The ASA website, by the way, is a fascinating read…very often complaints about beauty adverts are actually levelled by competitor companies, and not Mrs Wrinkled from Tunbridge Wells. On the one hand, competitors are probably best placed to know if a claim is spurious, yet on the other, their complaints still manage to sound like sour grapes. Even if only one person complains about an advertisement, the ASA diligently sets forth to discover whether the complaint is valid. What’s surprising, however, is how little we question our beauty brands. The slew of ‘slimming’ creams released this year should be first on the agenda: I’ve tried a couple, knowing they’d do nothing, and sure enough, they didn’t. Two weeks of applying some runny substance to your overhang is never going to be any substitute for diet and exercise.

Penelope Cruz

Penelope Cruz

I’ve lost count of the number of times I’ve sat with a PR who is positively breathless about the amazing capabilities of the small, but disproportionately priced, lotion placed in front of me. More often than not, these very beautiful and very young girls haven’t reached a time in life where even the smallest crease or wrinkle has yet to trouble their complexions. So, it’s galling to be lectured on the benefits of anti-ageing by someone for who has very little concept of the ageing process, never mind an inkling of the meaning of Langerhans cells. No wonder they can deliver a glorifying monologue on the marvels of science-led skin care without a trace of irony, because they have yet to discover that very few have any discernable impact. I sometimes wonder if we fast-forward twenty years, if any of them will have a flashback and feel a tad guilty.
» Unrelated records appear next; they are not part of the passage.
Lemma thread_step_book pool o t w w' th :
  sv_threads w !! t = Some th -> thread_step pool o t w = Some w' -> book_change w w' (th_pc th).
Proof.
  intros Ht. unfold thread_step. rewrite Ht. cbn [fmap option_fmap option_map].
  destruct (th_pc th) eqn:E; intros Hs; try (injection Hs as <-).
  2: by apply handleDecode_book.
  all: try (by apply bc_same).
  - apply bc_same. unfold handleStart. destruct (sv_conns w !! conn); [|by rewrite finish_book].
    destruct (if sv_trustProxy w then _ else _) as [[? ?] [|]]; [by rewrite finish_book|].
    destruct (IsBanned _ _ _) as [[] ?]; [by rewrite finish_book|done].
  - apply bc_same. unfold handleRegisterPub. pose proof (RegisterPublisher_book s conn env w) as Hr.
    destruct (RegisterPublisher _ _ _ _) as [[c|] w1]; [exact Hr|rewrite finish_book; exact Hr].
  - apply bc_same. unfold handleGreetPub in Hs. destruct todo as [|sub todo]; [by injection Hs as <-|].
    destruct (_ ≫= cl_initialEnv); [|by injection Hs as <-].
    destruct (SendFrame _ _ _ _ _) as [[r w1]|] eqn:E1; [|done]. injection Hs as <-. exact (SendFrame_book _ _ _ _ _ _ _ E1).
  - apply bc_same. unfold handleNotifyPub in Hs. destruct (_ ≫= rs_publisher); [|by injection Hs as <-].
    destruct (SendFrame _ _ _ _ _) as [[r w1]|] eqn:E1; [|done]. injection Hs as <-. exact (SendFrame_book _ _ _ _ _ _ _ E1).
  - apply bc_same. unfold handleSyncReq in Hs. destruct (_ ≫= rs_publisher); [|injection Hs as <-; by rewrite finish_book].
    destruct (_ =? _)%nat; [injection Hs as <-; by rewrite finish_book|].
    destruct (ForwardToPublisher _ _ _ _ _) as [[r w1]|] eqn:E1; [|done]. injection Hs as <-.
    rewrite finish_book. exact (ForwardToPublisher_book _ _ _ _ _ _ _ E1).
  - apply bc_same. unfold pubLoop. pose proof (decodeFrom_conn_book MaxPayloadSize (clientConnOf c w) w) as Hd.
    destruct (decodeFrom_conn _ _ _) as [[env|e] w1]; [|exact Hd]. repeat case_match; exact Hd.
  - apply bc_same. unfold pubForward in Hs. destruct todo as [|[k sub] todo]; [by injection Hs as <-|].
    destruct (SendFrame _ _ _ _ _) as [[[]  w1]|] eqn:E1; [..|done]; injection Hs as <-;
      exact (SendFrame_book _ _ _ _ _ _ _ E1).
  - apply bc_same. unfold pubDrain in Hs. by repeat case_match; simplify_eq.
  - apply bc_pub_exit. by rewrite finish_book, removeSession_book.
  - apply bc_same. unfold subLoop in Hs. pose proof (decodeFrom_conn_book MaxPayloadSize (clientConnOf c w) w) as Hd.
    destruct (decodeFrom_conn _ _ _) as [[env|e] w1]; [|by injection Hs as <-].
    destruct (bool_decide _); [by injection Hs as <-|]. destruct (_ || _); [|by injection Hs as <-].
    destruct (ForwardToPublisher _ _ _ _ _) as [[r w2]|] eqn:E1; [|done]. injection Hs as <-.
    etrans; [exact (ForwardToPublisher_book _ _ _ _ _ _ _ E1)|exact Hd].
  - apply bc_same. exact (RemoveSubscriber_book s key w).
  - apply bc_same. unfold subCheck. repeat case_match; rewrite ?finish_book; done.
  - apply bc_sub_exit. by rewrite finish_book, removeSession_book.
  - apply bc_same. unfold writeLoop in Hs. destruct (sv_clients w !! c) as [cl|]; [|done].
    destruct (cl_sendCh cl) as [|env q]; [by destruct (cl_done cl); simplify_eq|].
    destruct (cl_done cl && o_select o); [by injection Hs as <-|].
    pose proof (encodeTo_conn_book pool (cl_netConn cl) env (set_clients (insert c (set_sendCh q cl)) w)) as He.
    destruct (encodeTo_conn _ _ _ _) as [[]  w1]; injection Hs as <-; [exact He|].
    rewrite finish_book, ClientConn_Close_book. exact He.
  - apply bc_same. unfold writeFlush. destruct (sv_clients w !! c) as [cl|]; [|by rewrite finish_book].
    destruct (cl_sendCh cl); [by rewrite finish_book|]. by rewrite encodeTo_conn_book.
  - apply bc_same. by rewrite finish_book, RemoveSubscriber_book.
  - apply bc_same. by rewrite finish_book.
Qed.

(** Going through the session map. *)
Lemma fold_sessions_subset (f : Server -> bytes * nat -> Server) l w :
  (forall w id s, sv_sessions (f w (id, s)) ⊆ sv_sessions w) -> sv_sessions (fold_left f l w) ⊆ sv_sessions w.
Proof.
  intros Hf. revert w. induction l as [|[id s] l IH]; intros w; [done|]. cbn. etrans; [apply IH|apply Hf].
Qed.

Lemma drop_subset id s w : sv_sessions (set_sessions (delete id) (RelaySession_Close s w)) ⊆ sv_sessions w.
Proof. cbn. rewrite RelaySession_Close_sessions. apply delete_subseteq. Qed.

Lemma maintenance_subset w : sv_sessions (maintenance w) ⊆ sv_sessions w.
Proof.
  unfold maintenance, reapStaleSessions. apply (fold_sessions_subset _ _ (set_rateLimiter _ w)).
  intros w' id s. destruct (sv_heap w' !! s) as [rs|]; [|done].
  destruct (IsReapable _ rs); [exact (drop_subset id s w')|done].
Qed.

Lemma book_drop_subset id b : (book_drop id b).1 ⊆ b.1.
Proof. unfold book_drop. destruct (b.1 !! id); [apply delete_subseteq|done]. Qed.

(** ** The reaper and the gauge *)

Definition gauge (w : Server) : Prop := m_ActiveSessions (sv_metrics w) = SessionCount w.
Consumers, too, have to take their share of responsibility. It’s the old adage again – if sounds too good to be true, then it probably is. Why do we believe that we’ll look even vaguely like Penelope Cruz simply from buying a mascara? Or that we’ll suddenly find the fountain of youth in a tube? There’s no shame in looking after your skin, making what are commonly now known as ‘investment’ skincare purchases (i.e. very expensive) or enjoying the luxury of a pampering facial. But, don’t take it on face value that your beauty buys will bring the revelatory difference that the ads suggest it ‘might’.